**PROBLEM TO SOLVE:**
Set down every record once more, exactly as given.

INFORMATION PROVIDED START

(** * Strength envelopes: the notebook [brittle_faults_p2]

    The repository is a set of Jupyter notebooks.  The notebook kept in
    [notebooks/brittle_faults_p2.ipynb] has four cells: a title cell, a
    setup code cell, a markdown cell that states the Hubbert-Rubey law in
    two forms, and a code cell that prints the library versions.

    The definitions come first:
    - [Formulas]: the laws the markdown cell states, over the real numbers;
    - [Kernel], [Cells], [Notebook]: the state of a kernel, the execution
      of code cells as a state transformer over it, and the document;
    - [Installed]: a sample installation of the libraries;
    - [Analysis]: the names a run reads, and the properties asked of a run;
    - [Curve]: the element-wise evaluation of a formula over an axis;
    - [Effects]: what a cell may change in the kernel;
    - [Requests]: the calls the cells make into the installation.
    The facts follow, module by module. *)

From Stdlib Require Import Reals Lra String Ascii List.
From stdpp Require Import gmap strings list fin_maps.

(** ** The laws of the markdown cell *)

Module Formulas.
Local Open Scope R_scope.

(** [tau = C_0 + mu sigma_n]: the linear friction law, the first equality
    of the cell applies it to the effective normal stress. *)
Definition coulomb (C_0 mu sigma_n : R) : R := C_0 + mu * sigma_n.

(** [sigma_n^eff]: "the fault-normal stress taking into account the fluid
    pore pressure". *)
Definition effective_normal_stress (sigma_n P_f : R) : R := sigma_n - P_f.

(** [tau = C_0 + mu sigma_n^eff = C_0 + mu (sigma_n - P_f)]. *)
Definition hubbert_rubey_eff (C_0 mu sigma_n P_f : R) : R :=
  C_0 + mu * (sigma_n - P_f).

(** [lambda = P_f / sigma_L]. *)
Definition pore_pressure_ratio (P_f sigma_L : R) : R := P_f / sigma_L.

(** [tau = C_0 + mu sigma_n (1 - lambda)]. *)
Definition hubbert_rubey (C_0 mu sigma_n lambda : R) : R :=
  C_0 + mu * sigma_n * (1 - lambda).

End Formulas.

(** ** The state of a kernel and the libraries it runs against *)

Module Kernel.
Local Open Scope string_scope.

(** A Python exception: its class and its message. *)
Record exn := Exn { exn_class : string; exn_message : string }.

(** The two functions the code cells call. *)
Inductive func :=
| FPrint       (* the builtin print *)
| FStyleUse.   (* matplotlib.style.use *)

(** The objects a name or an expression of the notebooks can denote. *)
Inductive value :=
| VNone
| VStr (s : string)
| VNum (x : R)
| VArray (xs : list R)
| VModule (name : string)
| VRcParams                 (* matplotlib.rcParams, one object per process *)
| VFunction (f : func).

(** A chart on the plotting canvas: its curves and its text annotations. *)
Record figure := Figure {
  curves : list (list R * list R);
  annotations : list string }.

(** What a running kernel holds: the global namespace the cells share,
    the entries of matplotlib's process-wide [rcParams] set so far (over
    the defaults of the installation), the lines printed so far and the
    plotting canvas. *)
Record kernel := MkKernel {
  ns : gmap string value;
  rcParams : gmap string string;
  stdout : list string;
  canvas : list figure }.

Definition fresh : kernel :=
  {| ns := ∅; rcParams := ∅; stdout := []; canvas := [] |}.

(** The installed libraries are not part of the repository: what the cells
    ask of them is a parameter.
    - [find_module m]: [None] when [import m] succeeds, the exception it
      raises otherwise;
    - [module_attr m a]: the attribute [a] of the module [m];
    - [style_settings s]: the settings [matplotlib.style.use s] applies;
    - [rc_validate k v]: the check [rcParams[k] = v] runs before it
      stores, with the stored value;
    - [str_of v]: the text [print] writes for an object that is not a
      string. *)
Record library := Library {
  find_module : string -> option exn;
  module_attr : string -> string -> exn + value;
  style_settings : value -> exn + list (string * string);
  rc_validate : string -> string -> exn + string;
  str_of : value -> string }.

(** How a cell, a statement or an expression ends: normally, with an
    exception, or on an operation this model gives no meaning to. *)
Inductive status (A : Type) :=
| Done (a : A)
| Raised (e : exn)
| Unsupported.
Arguments Done {A} a.
Arguments Raised {A} e.
Arguments Unsupported {A}.

(** Computations on the kernel: the state is returned in every case, what
    a cell did before it failed stays done. *)
Definition M (A : Type) : Type := kernel -> kernel * status A.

INFORMATION PROVIDED END

**EXPECTED ANSWER:**
(** * Strength envelopes: the notebook [brittle_faults_p2]

    The repository is a set of Jupyter notebooks.  The notebook kept in
    [notebooks/brittle_faults_p2.ipynb] has four cells: a title cell, a
    setup code cell, a markdown cell that states the Hubbert-Rubey law in
    two forms, and a code cell that prints the library versions.

    The definitions come first:
    - [Formulas]: the laws the markdown cell states, over the real numbers;
    - [Kernel], [Cells], [Notebook]: the state of a kernel, the execution
      of code cells as a state transformer over it, and the document;
    - [Installed]: a sample installation of the libraries;
    - [Analysis]: the names a run reads, and the properties asked of a run;
    - [Curve]: the element-wise evaluation of a formula over an axis;
    - [Effects]: what a cell may change in the kernel;
    - [Requests]: the calls the cells make into the installation.
    The facts follow, module by module. *)

From Stdlib Require Import Reals Lra String Ascii List.
From stdpp Require Import gmap strings list fin_maps.

(** ** The laws of the markdown cell *)

Module Formulas.
Local Open Scope R_scope.

(** [tau = C_0 + mu sigma_n]: the linear friction law, the first equality
    of the cell applies it to the effective normal stress. *)
Definition coulomb (C_0 mu sigma_n : R) : R := C_0 + mu * sigma_n.

(** [sigma_n^eff]: "the fault-normal stress taking into account the fluid
    pore pressure". *)
Definition effective_normal_stress (sigma_n P_f : R) : R := sigma_n - P_f.

(** [tau = C_0 + mu sigma_n^eff = C_0 + mu (sigma_n - P_f)]. *)
Definition hubbert_rubey_eff (C_0 mu sigma_n P_f : R) : R :=
  C_0 + mu * (sigma_n - P_f).

(** [lambda = P_f / sigma_L]. *)
Definition pore_pressure_ratio (P_f sigma_L : R) : R := P_f / sigma_L.

(** [tau = C_0 + mu sigma_n (1 - lambda)]. *)
Definition hubbert_rubey (C_0 mu sigma_n lambda : R) : R :=
  C_0 + mu * sigma_n * (1 - lambda).

End Formulas.

(** ** The state of a kernel and the libraries it runs against *)

Module Kernel.
Local Open Scope string_scope.

(** A Python exception: its class and its message. *)
Record exn := Exn { exn_class : string; exn_message : string }.

(** The two functions the code cells call. *)
Inductive func :=
| FPrint       (* the builtin print *)
| FStyleUse.   (* matplotlib.style.use *)

(** The objects a name or an expression of the notebooks can denote. *)
Inductive value :=
| VNone
| VStr (s : string)
| VNum (x : R)
| VArray (xs : list R)
| VModule (name : string)
| VRcParams                 (* matplotlib.rcParams, one object per process *)
| VFunction (f : func).

(** A chart on the plotting canvas: its curves and its text annotations. *)
Record figure := Figure {
  curves : list (list R * list R);
  annotations : list string }.

(** What a running kernel holds: the global namespace the cells share,
    the entries of matplotlib's process-wide [rcParams] set so far (over
    the defaults of the installation), the lines printed so far and the
    plotting canvas. *)
Record kernel := MkKernel {
  ns : gmap string value;
  rcParams : gmap string string;
  stdout : list string;
  canvas : list figure }.

Definition fresh : kernel :=
  {| ns := ∅; rcParams := ∅; stdout := []; canvas := [] |}.

(** The installed libraries are not part of the repository: what the cells
    ask of them is a parameter.
    - [find_module m]: [None] when [import m] succeeds, the exception it
      raises otherwise;
    - [module_attr m a]: the attribute [a] of the module [m];
    - [style_settings s]: the settings [matplotlib.style.use s] applies;
    - [rc_validate k v]: the check [rcParams[k] = v] runs before it
      stores, with the stored value;
    - [str_of v]: the text [print] writes for an object that is not a
      string. *)
Record library := Library {
  find_module : string -> option exn;
  module_attr : string -> string -> exn + value;
  style_settings : value -> exn + list (string * string);
  rc_validate : string -> string -> exn + string;
  str_of : value -> string }.

(** How a cell, a statement or an expression ends: normally, with an
    exception, or on an operation this model gives no meaning to. *)
Inductive status (A : Type) :=
| Done (a : A)
| Raised (e : exn)
| Unsupported.
Arguments Done {A} a.
Arguments Raised {A} e.
Arguments Unsupported {A}.

(** Computations on the kernel: the state is returned in every case, what
    a cell did before it failed stays done. *)
Definition M (A : Type) : Type := kernel -> kernel * status A.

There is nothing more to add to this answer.